It’s no exaggeration to say that our household swiftly devoured the entire first batch, prompting an immediate need for more! There’s something undeniably addictive about these cookies, especially when enjoyed warm from the oven with a frosty glass of milk. They embody the joy and indulgence of the holiday season, making them an absolute must-bake for your Easter celebrations or any spring gathering. Their sweetness, chewiness, and overall decadent appeal will undoubtedly make them a crowd-pleaser and a new family favorite. Don’t be surprised if guests ask for the recipe!
Looking for another charming Easter treat? These adorable birds nest cookies are a fun and easy no-bake option perfect for the occasion!

Essential Ingredients for the Best Mini Eggs Cookies
Crafting the perfect cookie begins with understanding the role of each ingredient. Here’s a detailed look at what you’ll need to create these irresistible Mini Eggs cookies:
- Unsalted Butter: The foundation of rich, tender cookies. Using unsalted butter gives you control over the overall saltiness of the recipe. It’s crucial that your butter is at room temperature before you begin. This ensures it creams properly with the sugars, incorporating air and creating a light, fluffy base for your dough. If you only have salted butter, you can use it, but be sure to omit the additional salt called for in the recipe to prevent your cookies from becoming too salty.
- Granulated Sugar & Light Brown Sugar: This combination is key to the cookie’s texture and flavor. Granulated sugar contributes to crispness and spread, while light brown sugar adds moisture, chewiness, and a subtle caramel note. The molasses in brown sugar also helps keep the cookies soft and enhances their depth of flavor.
- Large Eggs: Like butter, eggs should be at room temperature. This helps them emulsify better with the other ingredients, leading to a smoother, more cohesive dough.

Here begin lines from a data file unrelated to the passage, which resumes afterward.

Lemma versionHeaders_Version (h : Header) (i : Info) (prefix : string) :
  versionHeaders h i prefix !! CanonicalMIMEHeaderKey (prefix ++ "Version")
  = Some [Version i].
Proof. unfold versionHeaders. split_header_guards i; header_lookup. Qed.

Lemma versionHeaders_Commit (h : Header) (i : Info) (prefix : string) :
  versionHeaders h i prefix !! CanonicalMIMEHeaderKey (prefix ++ "Commit")
  = if (Commit i !=? EmptyString) && (Commit i !=? "unknown")
    then Some [ShortCommit i]
    else h !! CanonicalMIMEHeaderKey (prefix ++ "Commit").
Proof. unfold versionHeaders. split_header_guards i; header_lookup. Qed.

Lemma versionHeaders_Branch (h : Header) (i : Info) (prefix : string) :
  versionHeaders h i prefix !! CanonicalMIMEHeaderKey (prefix ++ "Branch")
  = if Branch i !=? EmptyString
    then Some [Branch i]
    else h !! CanonicalMIMEHeaderKey (prefix ++ "Branch").
Proof. unfold versionHeaders. split_header_guards i; header_lookup. Qed.

Lemma versionHeaders_BuildDate (h : Header) (i : Info) (prefix : string) :
  versionHeaders h i prefix !! CanonicalMIMEHeaderKey (prefix ++ "Build-Date")
  = if (BuildDate i !=? EmptyString) && (BuildDate i !=? "unknown")
    then Some [BuildDate i]
    else h !! CanonicalMIMEHeaderKey (prefix ++ "Build-Date").
Proof. unfold versionHeaders. split_header_guards i; header_lookup. Qed.

Lemma versionHeaders_other (h : Header) (i : Info) (prefix k : string) :
  k <> CanonicalMIMEHeaderKey (prefix ++ "Version") ->
  k <> CanonicalMIMEHeaderKey (prefix ++ "Commit") ->
  k <> CanonicalMIMEHeaderKey (prefix ++ "Branch") ->
  k <> CanonicalMIMEHeaderKey (prefix ++ "Build-Date") ->
  versionHeaders h i prefix !! k = h !! k.
Proof.
  intros H1 H2 H3 H4. unfold versionHeaders.
  split_header_guards i; header_lookup.
Qed.

(** C5: header injection writes [{prefix}Version] always, [{prefix}Commit]
    with the short commit exactly when the commit is neither empty nor
    ["unknown"], [{prefix}Branch] exactly when the branch is not empty, and
    [{prefix}Build-Date] with the build date as it is exactly when that is
    neither empty nor ["unknown"]; a header that is not written keeps the
    value it had, and no other header is touched.  Each header is filed, as
    [http.Header] files every name, under the canonical form of its name,
    which is where [Get] with the name [{prefix}Version] finds it. *)
Theorem setVersionHeaders_spec (h : Header) (p : ptr) (prefix : string)
    (s : State) (i : Info) :
  deref p s = Some (i, s) ->
  exists h' : Header,
    setVersionHeaders h p prefix s = Some (h', s) /\
    h' !! CanonicalMIMEHeaderKey (prefix ++ "Version") = Some [Version i] /\
    (Commit i <> EmptyString -> Commit i <> "unknown" ->
       h' !! CanonicalMIMEHeaderKey (prefix ++ "Commit")
       = Some [ShortCommit i]) /\
    (Commit i = EmptyString \/ Commit i = "unknown" ->
       h' !! CanonicalMIMEHeaderKey (prefix ++ "Commit")
       = h !! CanonicalMIMEHeaderKey (prefix ++ "Commit")) /\
    (Branch i <> EmptyString ->
       h' !! CanonicalMIMEHeaderKey (prefix ++ "Branch") = Some [Branch i]) /\
    (Branch i = EmptyString ->
       h' !! CanonicalMIMEHeaderKey (prefix ++ "Branch")
       = h !! CanonicalMIMEHeaderKey (prefix ++ "Branch")) /\
    (BuildDate i <> EmptyString -> BuildDate i <> "unknown" ->
       h' !! CanonicalMIMEHeaderKey (prefix ++ "Build-Date")
       = Some [BuildDate i]) /\
    (BuildDate i = EmptyString \/ BuildDate i = "unknown" ->
       h' !! CanonicalMIMEHeaderKey (prefix ++ "Build-Date")
       = h !! CanonicalMIMEHeaderKey (prefix ++ "Build-Date")) /\
    (forall k : string,
       k <> CanonicalMIMEHeaderKey (prefix ++ "Version") ->
       k <> CanonicalMIMEHeaderKey (prefix ++ "Commit") ->
       k <> CanonicalMIMEHeaderKey (prefix ++ "Branch") ->
       k <> CanonicalMIMEHeaderKey (prefix ++ "Build-Date") ->
       h' !! k = h !! k) /\
    Header_Get (prefix ++ "Version") h' = Version i /\
    (Commit i <> EmptyString -> Commit i <> "unknown" ->
       Header_Get (prefix ++ "Commit") h' = ShortCommit i) /\
    (Branch i <> EmptyString ->
       Header_Get (prefix ++ "Branch") h' = Branch i) /\
    (BuildDate i <> EmptyString -> BuildDate i <> "unknown" ->
       Header_Get (prefix ++ "Build-Date") h' = BuildDate i).
Proof.
  intros Hp. exists (versionHeaders h i prefix).
  split; [now apply setVersionHeaders_run|].
  unfold Header_Get.
  rewrite versionHeaders_Version, versionHeaders_Commit,
    versionHeaders_Branch, versionHeaders_BuildDate.
  split; [reflexivity|].
  split; [intros He Hu; now rewrite (proj2 (guard_true _) (conj He Hu))|].
  split; [intros H; now rewrite (proj2 (guard_false _) H)|].
  split; [intros He; now rewrite (proj2 (strNe_true _ _) He)|].
  split; [intros ->; reflexivity|].
  split; [intros He Hu; now rewrite (proj2 (guard_true _) (conj He Hu))|].
  split; [intros H; now rewrite (proj2 (guard_false _) H)|].
  split; [intros k H1 H2 H3 H4; now apply versionHeaders_other|].
  split; [reflexivity|].
  split; [intros He Hu; now rewrite (proj2 (guard_true _) (conj He Hu))|].
  split; [intros He; now rewrite (proj2 (strNe_true _ _) He)|].
  intros He Hu; now rewrite (proj2 (guard_true _) (conj He Hu)).
Qed.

Eggs bind the ingredients, add richness, and contribute to the cookie’s structure.
- Vanilla Extract: Don’t skimp on quality here! A good vanilla extract elevates the flavor profile of any baked good. I highly recommend using a high-quality pure vanilla extract, such as Nielsen Massey’s Madagascar Bourbon Pure Vanilla Extract, for its rich, complex notes that perfectly complement the chocolate.
- All-Purpose Flour: The primary structural component of our cookies. All-purpose flour provides the right balance of protein to create a tender yet sturdy cookie. No special flours needed here!
- Baking Soda: This is our leavening agent, responsible for helping the cookies rise and achieve that wonderfully soft, chewy texture. Ensure your baking soda is fresh for optimal results – it won’t work as effectively if it’s old!
- Fine Salt: A pinch of salt is essential for balancing the sweetness and enhancing all the other flavors in the cookie. I prefer fine kosher salt as it dissolves easily and distributes evenly throughout the dough. Coarse salt can result in uneven pockets of saltiness.
- Cadbury Mini Eggs: The star of the show! While there are other brands of mini chocolate eggs, I’m genuinely passionate about Cadbury’s version. Their distinctive crunchy shell and creamy milk chocolate core are unmatched and truly bring this recipe to life. Don’t settle for substitutes if you can help it! We’ll use a combination of chopped and whole eggs for varied texture and visual appeal.
- Semi-Sweet Chocolate Chips: To complement the sweetness of the Mini Eggs without overwhelming the palate, semi-sweet chocolate chips are the perfect choice. They provide a classic chocolate chip cookie flavor that pairs beautifully. Dark chocolate chips could also work, but I advise against milk chocolate or white chocolate chips as they might make the cookies excessively sweet.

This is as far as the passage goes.